> **Work request**: In the listing below, find the line that contains "injection E as -> E. subst s0. exists" and the line that contains "by intros [-> _]%ad_inj.". Quote both and every line between them, exactly, and nothing more.

> **Record extracts**:
---------------
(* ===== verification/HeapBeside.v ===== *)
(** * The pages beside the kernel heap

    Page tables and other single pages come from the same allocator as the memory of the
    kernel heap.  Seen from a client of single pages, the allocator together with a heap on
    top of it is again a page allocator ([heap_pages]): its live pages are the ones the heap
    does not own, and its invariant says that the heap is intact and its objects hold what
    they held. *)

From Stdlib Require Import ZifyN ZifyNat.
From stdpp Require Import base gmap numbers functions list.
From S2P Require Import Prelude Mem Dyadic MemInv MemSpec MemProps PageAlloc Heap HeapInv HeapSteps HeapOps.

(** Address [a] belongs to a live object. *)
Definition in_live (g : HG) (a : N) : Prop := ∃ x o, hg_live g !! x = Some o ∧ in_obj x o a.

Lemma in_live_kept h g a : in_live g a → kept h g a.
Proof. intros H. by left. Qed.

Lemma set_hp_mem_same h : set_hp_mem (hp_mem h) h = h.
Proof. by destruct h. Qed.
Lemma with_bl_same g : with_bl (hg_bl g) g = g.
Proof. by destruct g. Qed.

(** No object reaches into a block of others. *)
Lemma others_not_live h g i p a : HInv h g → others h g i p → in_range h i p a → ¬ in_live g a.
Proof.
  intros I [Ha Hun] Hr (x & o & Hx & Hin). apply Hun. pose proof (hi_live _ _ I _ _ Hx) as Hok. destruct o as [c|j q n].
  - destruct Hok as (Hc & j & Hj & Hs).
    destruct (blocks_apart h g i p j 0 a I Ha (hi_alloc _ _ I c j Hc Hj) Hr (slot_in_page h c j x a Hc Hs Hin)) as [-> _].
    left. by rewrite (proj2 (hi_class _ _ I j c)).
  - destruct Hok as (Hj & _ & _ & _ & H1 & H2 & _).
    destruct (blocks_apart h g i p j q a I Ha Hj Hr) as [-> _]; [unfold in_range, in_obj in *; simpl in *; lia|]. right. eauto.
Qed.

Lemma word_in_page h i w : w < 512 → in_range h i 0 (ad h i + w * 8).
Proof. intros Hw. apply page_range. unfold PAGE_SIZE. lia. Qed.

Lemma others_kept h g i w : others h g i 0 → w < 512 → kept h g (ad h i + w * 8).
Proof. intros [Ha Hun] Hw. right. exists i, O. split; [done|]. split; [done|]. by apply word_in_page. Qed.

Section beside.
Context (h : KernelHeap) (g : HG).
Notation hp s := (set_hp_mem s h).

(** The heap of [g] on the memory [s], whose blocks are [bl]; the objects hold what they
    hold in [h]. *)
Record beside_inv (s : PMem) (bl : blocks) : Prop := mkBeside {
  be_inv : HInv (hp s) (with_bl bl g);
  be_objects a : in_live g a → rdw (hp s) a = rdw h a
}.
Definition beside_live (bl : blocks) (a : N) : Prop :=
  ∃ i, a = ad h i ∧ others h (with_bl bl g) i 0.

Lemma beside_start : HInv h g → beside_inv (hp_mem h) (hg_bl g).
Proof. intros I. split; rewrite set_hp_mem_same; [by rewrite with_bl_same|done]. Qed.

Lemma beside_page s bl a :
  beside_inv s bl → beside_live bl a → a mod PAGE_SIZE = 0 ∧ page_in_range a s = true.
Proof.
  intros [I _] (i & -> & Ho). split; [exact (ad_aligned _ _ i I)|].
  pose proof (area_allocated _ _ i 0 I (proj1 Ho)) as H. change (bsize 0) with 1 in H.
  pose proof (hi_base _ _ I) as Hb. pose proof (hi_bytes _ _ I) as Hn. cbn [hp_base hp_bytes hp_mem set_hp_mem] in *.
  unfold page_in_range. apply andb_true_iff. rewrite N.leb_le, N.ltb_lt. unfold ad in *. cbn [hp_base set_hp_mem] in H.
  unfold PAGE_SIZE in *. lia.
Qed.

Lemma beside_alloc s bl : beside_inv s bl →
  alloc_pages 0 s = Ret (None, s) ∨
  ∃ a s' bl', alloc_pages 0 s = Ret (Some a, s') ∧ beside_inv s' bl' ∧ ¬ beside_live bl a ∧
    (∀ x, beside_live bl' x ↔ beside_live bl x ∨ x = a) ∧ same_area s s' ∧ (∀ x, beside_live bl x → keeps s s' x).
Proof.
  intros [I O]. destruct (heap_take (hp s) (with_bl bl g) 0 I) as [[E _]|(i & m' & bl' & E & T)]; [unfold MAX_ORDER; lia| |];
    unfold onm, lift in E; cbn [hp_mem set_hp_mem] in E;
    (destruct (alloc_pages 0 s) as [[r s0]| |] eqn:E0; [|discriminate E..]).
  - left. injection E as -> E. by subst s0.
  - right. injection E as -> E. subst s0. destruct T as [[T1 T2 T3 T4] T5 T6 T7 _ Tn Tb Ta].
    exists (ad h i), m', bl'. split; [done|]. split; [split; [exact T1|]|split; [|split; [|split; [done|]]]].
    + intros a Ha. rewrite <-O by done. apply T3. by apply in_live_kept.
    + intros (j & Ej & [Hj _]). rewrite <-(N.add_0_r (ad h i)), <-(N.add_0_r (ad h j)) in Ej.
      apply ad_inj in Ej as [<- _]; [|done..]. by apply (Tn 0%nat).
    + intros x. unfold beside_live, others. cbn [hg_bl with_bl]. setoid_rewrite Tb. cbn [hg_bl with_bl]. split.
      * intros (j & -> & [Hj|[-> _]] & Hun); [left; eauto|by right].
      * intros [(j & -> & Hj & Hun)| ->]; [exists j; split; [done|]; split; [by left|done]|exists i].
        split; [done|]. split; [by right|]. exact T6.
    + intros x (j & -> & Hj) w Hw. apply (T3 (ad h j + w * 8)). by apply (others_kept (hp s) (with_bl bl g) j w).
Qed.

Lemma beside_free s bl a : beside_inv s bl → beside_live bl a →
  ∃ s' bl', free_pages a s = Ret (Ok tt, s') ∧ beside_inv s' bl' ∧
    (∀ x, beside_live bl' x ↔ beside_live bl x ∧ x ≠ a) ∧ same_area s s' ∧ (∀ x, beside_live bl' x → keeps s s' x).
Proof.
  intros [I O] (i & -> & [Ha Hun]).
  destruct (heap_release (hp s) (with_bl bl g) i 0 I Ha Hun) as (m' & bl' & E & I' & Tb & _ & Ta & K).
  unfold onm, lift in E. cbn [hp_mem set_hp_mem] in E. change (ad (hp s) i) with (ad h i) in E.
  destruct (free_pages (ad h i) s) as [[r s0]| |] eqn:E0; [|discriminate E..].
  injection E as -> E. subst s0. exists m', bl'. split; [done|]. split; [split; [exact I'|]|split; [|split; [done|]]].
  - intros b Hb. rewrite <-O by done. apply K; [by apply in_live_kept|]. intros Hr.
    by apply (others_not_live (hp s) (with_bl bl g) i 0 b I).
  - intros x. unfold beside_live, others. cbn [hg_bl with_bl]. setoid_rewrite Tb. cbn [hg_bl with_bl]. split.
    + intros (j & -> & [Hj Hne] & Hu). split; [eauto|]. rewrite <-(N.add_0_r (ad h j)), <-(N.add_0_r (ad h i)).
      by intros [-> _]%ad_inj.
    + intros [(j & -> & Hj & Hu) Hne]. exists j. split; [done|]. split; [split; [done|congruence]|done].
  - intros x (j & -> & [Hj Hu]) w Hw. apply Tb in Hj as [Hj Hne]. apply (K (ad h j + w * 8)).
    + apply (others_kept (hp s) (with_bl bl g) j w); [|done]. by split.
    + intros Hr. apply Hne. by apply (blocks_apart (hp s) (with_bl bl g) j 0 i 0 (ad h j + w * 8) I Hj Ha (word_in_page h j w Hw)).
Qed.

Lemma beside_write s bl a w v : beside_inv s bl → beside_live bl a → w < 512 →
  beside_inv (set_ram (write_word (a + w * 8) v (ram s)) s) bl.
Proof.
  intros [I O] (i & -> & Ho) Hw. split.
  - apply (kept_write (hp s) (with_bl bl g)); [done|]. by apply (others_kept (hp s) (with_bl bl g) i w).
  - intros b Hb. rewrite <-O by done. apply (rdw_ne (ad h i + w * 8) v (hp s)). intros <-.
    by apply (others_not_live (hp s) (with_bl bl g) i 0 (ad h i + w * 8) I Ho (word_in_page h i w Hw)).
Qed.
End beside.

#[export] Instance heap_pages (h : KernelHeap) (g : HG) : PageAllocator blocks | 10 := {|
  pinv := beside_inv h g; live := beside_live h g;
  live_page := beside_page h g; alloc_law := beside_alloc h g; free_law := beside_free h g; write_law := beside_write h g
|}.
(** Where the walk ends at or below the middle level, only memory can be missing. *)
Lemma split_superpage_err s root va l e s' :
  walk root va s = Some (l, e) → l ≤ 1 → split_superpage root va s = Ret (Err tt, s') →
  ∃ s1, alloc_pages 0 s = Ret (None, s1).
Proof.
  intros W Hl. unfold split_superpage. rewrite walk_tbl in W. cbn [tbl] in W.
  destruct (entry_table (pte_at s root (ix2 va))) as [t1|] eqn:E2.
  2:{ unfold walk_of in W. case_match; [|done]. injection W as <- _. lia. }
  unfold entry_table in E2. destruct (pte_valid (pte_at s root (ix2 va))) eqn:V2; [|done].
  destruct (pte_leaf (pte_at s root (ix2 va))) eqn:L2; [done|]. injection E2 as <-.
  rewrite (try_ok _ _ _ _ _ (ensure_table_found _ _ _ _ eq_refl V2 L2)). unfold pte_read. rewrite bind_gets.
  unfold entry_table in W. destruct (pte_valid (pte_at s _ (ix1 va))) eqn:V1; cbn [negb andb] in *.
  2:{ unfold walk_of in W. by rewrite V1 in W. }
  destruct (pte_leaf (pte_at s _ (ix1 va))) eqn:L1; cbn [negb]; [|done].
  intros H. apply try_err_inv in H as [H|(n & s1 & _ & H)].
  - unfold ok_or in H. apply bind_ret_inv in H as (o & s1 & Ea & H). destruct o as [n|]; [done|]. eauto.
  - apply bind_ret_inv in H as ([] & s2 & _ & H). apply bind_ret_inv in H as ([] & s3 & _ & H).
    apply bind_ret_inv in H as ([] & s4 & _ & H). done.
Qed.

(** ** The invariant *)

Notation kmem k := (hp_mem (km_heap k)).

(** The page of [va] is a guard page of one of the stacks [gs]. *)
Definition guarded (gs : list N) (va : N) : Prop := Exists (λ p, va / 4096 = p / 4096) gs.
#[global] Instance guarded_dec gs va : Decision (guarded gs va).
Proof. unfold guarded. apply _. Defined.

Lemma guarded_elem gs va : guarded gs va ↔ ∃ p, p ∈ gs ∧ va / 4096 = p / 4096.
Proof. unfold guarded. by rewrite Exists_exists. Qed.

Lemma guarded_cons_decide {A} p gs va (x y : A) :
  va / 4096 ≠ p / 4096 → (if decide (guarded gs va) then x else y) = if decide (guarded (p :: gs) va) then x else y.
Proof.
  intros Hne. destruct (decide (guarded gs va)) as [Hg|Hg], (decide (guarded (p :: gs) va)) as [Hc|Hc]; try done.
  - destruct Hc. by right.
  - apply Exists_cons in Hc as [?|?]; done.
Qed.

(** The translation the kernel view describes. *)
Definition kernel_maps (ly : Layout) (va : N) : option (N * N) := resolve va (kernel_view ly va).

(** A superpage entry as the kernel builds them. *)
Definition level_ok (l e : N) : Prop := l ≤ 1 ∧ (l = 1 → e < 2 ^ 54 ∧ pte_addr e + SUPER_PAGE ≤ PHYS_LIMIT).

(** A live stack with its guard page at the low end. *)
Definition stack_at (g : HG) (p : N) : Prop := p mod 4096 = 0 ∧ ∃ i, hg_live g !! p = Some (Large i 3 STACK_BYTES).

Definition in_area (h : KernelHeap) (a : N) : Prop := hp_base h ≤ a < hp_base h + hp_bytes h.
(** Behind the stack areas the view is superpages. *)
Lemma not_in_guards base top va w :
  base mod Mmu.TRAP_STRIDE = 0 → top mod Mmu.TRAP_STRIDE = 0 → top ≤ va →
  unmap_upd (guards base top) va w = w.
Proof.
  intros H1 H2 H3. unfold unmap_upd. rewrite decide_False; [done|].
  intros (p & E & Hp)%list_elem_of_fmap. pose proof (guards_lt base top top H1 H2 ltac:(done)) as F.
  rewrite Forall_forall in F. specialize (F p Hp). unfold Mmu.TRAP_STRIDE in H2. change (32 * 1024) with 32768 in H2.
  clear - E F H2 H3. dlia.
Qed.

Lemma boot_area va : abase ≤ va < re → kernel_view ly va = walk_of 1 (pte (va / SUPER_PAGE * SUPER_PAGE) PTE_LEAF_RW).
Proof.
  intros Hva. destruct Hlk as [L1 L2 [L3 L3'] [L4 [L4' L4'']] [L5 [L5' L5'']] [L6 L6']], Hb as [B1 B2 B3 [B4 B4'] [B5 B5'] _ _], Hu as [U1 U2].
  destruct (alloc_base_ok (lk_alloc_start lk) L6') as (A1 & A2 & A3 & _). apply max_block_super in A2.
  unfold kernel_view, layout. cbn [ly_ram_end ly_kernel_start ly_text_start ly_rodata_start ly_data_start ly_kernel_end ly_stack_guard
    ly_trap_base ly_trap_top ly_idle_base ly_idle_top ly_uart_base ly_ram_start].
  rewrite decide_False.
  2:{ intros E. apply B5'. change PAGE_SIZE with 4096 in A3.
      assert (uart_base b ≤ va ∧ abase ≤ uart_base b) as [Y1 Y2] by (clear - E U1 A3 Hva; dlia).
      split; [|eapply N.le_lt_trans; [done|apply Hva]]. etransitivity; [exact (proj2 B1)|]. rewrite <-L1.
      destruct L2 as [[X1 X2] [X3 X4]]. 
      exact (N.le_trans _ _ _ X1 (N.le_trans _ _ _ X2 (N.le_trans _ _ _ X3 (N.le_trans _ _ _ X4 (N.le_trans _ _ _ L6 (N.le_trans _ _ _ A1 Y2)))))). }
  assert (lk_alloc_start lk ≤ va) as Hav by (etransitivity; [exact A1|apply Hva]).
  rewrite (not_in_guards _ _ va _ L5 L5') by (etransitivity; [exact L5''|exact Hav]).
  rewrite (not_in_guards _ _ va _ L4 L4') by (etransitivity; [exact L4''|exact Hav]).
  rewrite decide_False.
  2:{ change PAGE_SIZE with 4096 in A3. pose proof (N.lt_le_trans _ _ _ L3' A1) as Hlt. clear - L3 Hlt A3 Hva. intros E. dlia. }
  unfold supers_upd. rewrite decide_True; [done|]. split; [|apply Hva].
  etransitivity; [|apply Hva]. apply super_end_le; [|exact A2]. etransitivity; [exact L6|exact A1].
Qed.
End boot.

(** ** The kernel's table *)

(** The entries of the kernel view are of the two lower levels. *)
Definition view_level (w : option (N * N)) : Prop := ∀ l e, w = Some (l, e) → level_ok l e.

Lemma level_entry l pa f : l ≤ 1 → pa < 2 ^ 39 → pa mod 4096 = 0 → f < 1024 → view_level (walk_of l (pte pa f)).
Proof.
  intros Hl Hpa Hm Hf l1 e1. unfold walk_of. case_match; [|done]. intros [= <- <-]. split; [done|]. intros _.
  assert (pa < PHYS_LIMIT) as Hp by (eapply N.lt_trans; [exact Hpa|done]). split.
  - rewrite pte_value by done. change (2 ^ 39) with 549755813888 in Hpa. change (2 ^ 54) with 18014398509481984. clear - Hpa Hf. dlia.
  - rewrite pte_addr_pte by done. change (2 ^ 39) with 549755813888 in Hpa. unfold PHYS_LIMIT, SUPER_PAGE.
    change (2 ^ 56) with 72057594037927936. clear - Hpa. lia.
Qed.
---------------
> **Completed task**:
  injection E as -> E. subst s0. exists m', bl'. split; [done|]. split; [split; [exact I'|]|split; [|split; [done|]]].
  - intros b Hb. rewrite <-O by done. apply K; [by apply in_live_kept|]. intros Hr.
    by apply (others_not_live (hp s) (with_bl bl g) i 0 b I).
  - intros x. unfold beside_live, others. cbn [hg_bl with_bl]. setoid_rewrite Tb. cbn [hg_bl with_bl]. split.
    + intros (j & -> & [Hj Hne] & Hu). split; [eauto|]. rewrite <-(N.add_0_r (ad h j)), <-(N.add_0_r (ad h i)).
      by intros [-> _]%ad_inj.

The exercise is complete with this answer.